> **Task to carry out**
In the records below, find the line holding "fetch_brands up mk' quota rest" and the line holding "brand want 1 st)". Set down both, with every line between them, exactly.

Stored items:
----------

(** C8. The loop of a brand with a positive quota ends: 250 units of fuel
    are as good as any larger amount and are never exhausted. It requests
    the pages 1, 2, ... in turn, at most 250 of them, and is left as soon as
    the quota is met, or a page came without records, or page 250 has been
    taken: every request is made with the quota still unmet by the records
    of the pages before it, every page before the last one requested came
    with records, and the brand ends with the first new records of the
    requested pages, up to its quota. A first page without records ends the
    loop of the brand with nothing added and the run goes on with the next
    brand. No request of a completed run asks for a page beyond 250. *)
Theorem C8_fetch_loop_terminates up mk brand want :
  0 < want →
  (∀ fuel st, (Z.to_nat page_cap ≤ fuel)%nat →
     brand_loop fuel up mk brand want 1 st =
       brand_loop (Z.to_nat page_cap) up mk brand want 1 st ∧
     brand_loop (Z.to_nat page_cap) up mk brand want 1 st ≠ Failed OutOfFuel) ∧
  (∀ fuel page st, want ≤ Z.of_nat (length (got brand st)) →
     brand_loop fuel up mk brand want page st = Done st) ∧
  (∀ fuel page st w,
     Z.of_nat (length (got brand st)) < want → fetchPage up (mk page) = Done ([], w) →
     brand_loop (S fuel) up mk brand want page st = Done (logged (mk page) w st) ∧
     got brand (logged (mk page) w st) = got brand st) ∧
  (∀ st st', brand_loop (Z.to_nat page_cap) up mk brand want 1 st = Done st' →
     ∃ k, 0 ≤ k ≤ page_cap ∧
          requested st' = requested st ++ (mk <$> seqZ 1 k) ∧
          (want ≤ Z.of_nat (length (got brand st')) ∨
           (0 < k ∧ ∃ w, fetchPage up (mk k) = Done ([], w)) ∨
           k = page_cap)) ∧
  (∀ st st' l0,
     JsMap.get brand (freshByBrand st) = Some l0 →
     brand_loop (Z.to_nat page_cap) up mk brand want 1 st = Done st' →
     ∃ k, 0 ≤ k ≤ page_cap ∧
          requested st' = requested st ++ (mk <$> seqZ 1 k) ∧
          got brand st' =
            l0 ++ take (Z.to_nat (want - Z.of_nat (length l0)))
                    (first_new (seen st)
                       (concat (page_records up <$> (mk <$> seqZ 1 k)))) ∧
          (∀ j, 0 ≤ j < k →
             Z.of_nat (length l0) +
             Z.of_nat (length (first_new (seen st)
                                 (concat (page_records up <$> (mk <$> seqZ 1 j))))) < want) ∧
          (∀ j, 1 ≤ j < k → page_records up (mk j) ≠ []) ∧
          (want ≤ Z.of_nat (length (got brand st')) ∨
           (0 < k ∧ page_records up (mk k) = []) ∨
           k = page_cap)) ∧
  (∀ quota mk' rest st w,
     want_of quota brand = want → mk' brand = mk → got brand st = [] →
     fetchPage up (mk 1) = Done ([], w) →
     fetch_brands up mk' quota (brand :: rest) st =
       fetch_brands up mk' quota rest (logged (mk 1) w st)) ∧
  (∀ e o c d r, main e o c up d = Done r →
     Forall (fun rq => 1 ≤ rq_page rq ≤ page_cap) (r_requests r)).
Proof.
  intros Hwant. split_and!.
  - intros fuel st Hfuel. split.
    + apply brand_loop_fuel; [done | unfold page_cap; lia | done].
    + destruct (brand_loop_result (Z.to_nat page_cap) up mk brand want 1 st)
        as [[st' ->]|[[rq [-> _]]| ->]]; done.
  - intros. by apply brand_loop_quota_met.
  - intros fuel page st w Hlt Hpage. split; [by apply brand_loop_empty_page | done].
  - intros st st' Hrun.
    apply brand_loop_trace in Hrun as (k & Hk & Hcap & Hreq & Hstop); [|done].
    exists k. unfold page_cap in *. split_and!; [lia | lia | done |].
    destruct Hstop as [?|[[? [w Hw]]|?]]; [by left | | right; right; lia].
    right. left. split; [done|]. exists w. by replace k with (1 + k - 1) at 1 by lia.
  - intros st st' l0 Hget Hrun.
    apply (brand_loop_stops _ _ _ _ _ _ _ _ l0 Hget) in Hrun
      as (k & Hk & Hcap & Hreq & Hgot & Hunmet & Hfilled & Hstop); [|done].
    exists k. unfold page_cap in *. split_and!; [lia | lia | done | done | done | |].
    + intros j Hj. replace j with (1 + (j - 1)) by lia. apply Hfilled. lia.
    + destruct Hstop as [?|[[? Hempty]|?]]; [by left | | right; right; lia].
      right. left. split; [done|]. by replace k with (1 + k - 1) by lia.
  - intros quota mk' rest st w Hq <- Hgot Hpage. rewrite fetch_brands_cons, Hq.
    rewrite (proj2 (Z.leb_gt _ _) Hwant).
    change (Z.to_nat page_cap) with (S 249).
    rewrite (brand_loop_empty_page 249 up (mk' brand) brand want 1 st w); [done | | done].
    rewrite Hgot. simpl. lia.
  - intros e o c d r (st & Hst & ->)%main_Done. cbn [reconcile r_requests].
    revert Hst. unfold fetch_all. apply fetch_brands_pages; [done | constructor].
Qed.

Lemma C8_witness :
  0 < 2 ∧
  brand_loop (Z.to_nat page_cap) (Sample.serve Sample.records_x) Sample.request_x "x" 2 1
    Sample.state_x = Done Sample.state_x_taken ∧
  requested Sample.state_x_taken = [Sample.request_x 1] ∧
  got "x" Sample.state_x_taken = [Sample.performer "4"; Sample.performer "5"] ∧
  brand_loop (Z.to_nat page_cap) (Sample.serve []) Sample.request_x "x" 3 1 Sample.state_x =
    Done (logged (Sample.request_x 1) [] Sample.state_x) ∧
  ∃ k, 0 ≤ k ≤ page_cap ∧
       requested Sample.state_x_taken =
         requested Sample.state_x ++ (Sample.request_x <$> seqZ 1 k) ∧
       got "x" Sample.state_x_taken =
         [] ++ take (Z.to_nat (2 - Z.of_nat (length (@nil json))))
                 (first_new (seen Sample.state_x)
                    (concat (page_records (Sample.serve Sample.records_x) <$>
                               (Sample.request_x <$> seqZ 1 k)))) ∧
       (∀ j, 0 ≤ j < k →
          Z.of_nat (length (@nil json)) +
          Z.of_nat (length (first_new (seen Sample.state_x)
                              (concat (page_records (Sample.serve Sample.records_x) <$>
                                         (Sample.request_x <$> seqZ 1 j))))) < 2) ∧
       (∀ j, 1 ≤ j < k → page_records (Sample.serve Sample.records_x) (Sample.request_x j) ≠ []).
Proof.
  assert (0 < 2) as Hwant by lia.
  assert (brand_loop (Z.to_nat page_cap) (Sample.serve Sample.records_x) Sample.request_x
            "x" 2 1 Sample.state_x = Done Sample.state_x_taken) as Hrun
    by (vm_compute; reflexivity).
  destruct (C8_fetch_loop_terminates (Sample.serve Sample.records_x) Sample.request_x "x" 2
              Hwant) as (_ & _ & _ & _ & Hstops & _ & _).
  destruct (C8_fetch_loop_terminates (Sample.serve []) Sample.request_x "x" 3 ltac:(lia))
    as (_ & _ & Hempty & _ & _ & _ & _).
  destruct (Hstops Sample.state_x Sample.state_x_taken [] eq_refl Hrun)
    as (k & Hk & Hreq & Hgot & Hunmet & Hfilled & _).
  split_and!; [lia | exact Hrun | vm_compute; reflexivity | vm_compute; reflexivity | |].
  - change (Z.to_nat page_cap) with (S 249).
    apply (Hempty 249%nat 1 Sample.state_x []); [simpl; lia | reflexivity].
  - exists k. split_and!; [lia | lia | exact Hreq | exact Hgot | exact Hunmet | exact Hfilled].
Defined.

----------

> **Answer to this problem**
       fetch_brands up mk' quota rest (logged (mk 1) w st)) ∧
  (∀ e o c d r, main e o c up d = Done r →
     Forall (fun rq => 1 ≤ rq_page rq ≤ page_cap) (r_requests r)).
Proof.
  intros Hwant. split_and!.
  - intros fuel st Hfuel. split.
    + apply brand_loop_fuel; [done | unfold page_cap; lia | done].
    + destruct (brand_loop_result (Z.to_nat page_cap) up mk brand want 1 st)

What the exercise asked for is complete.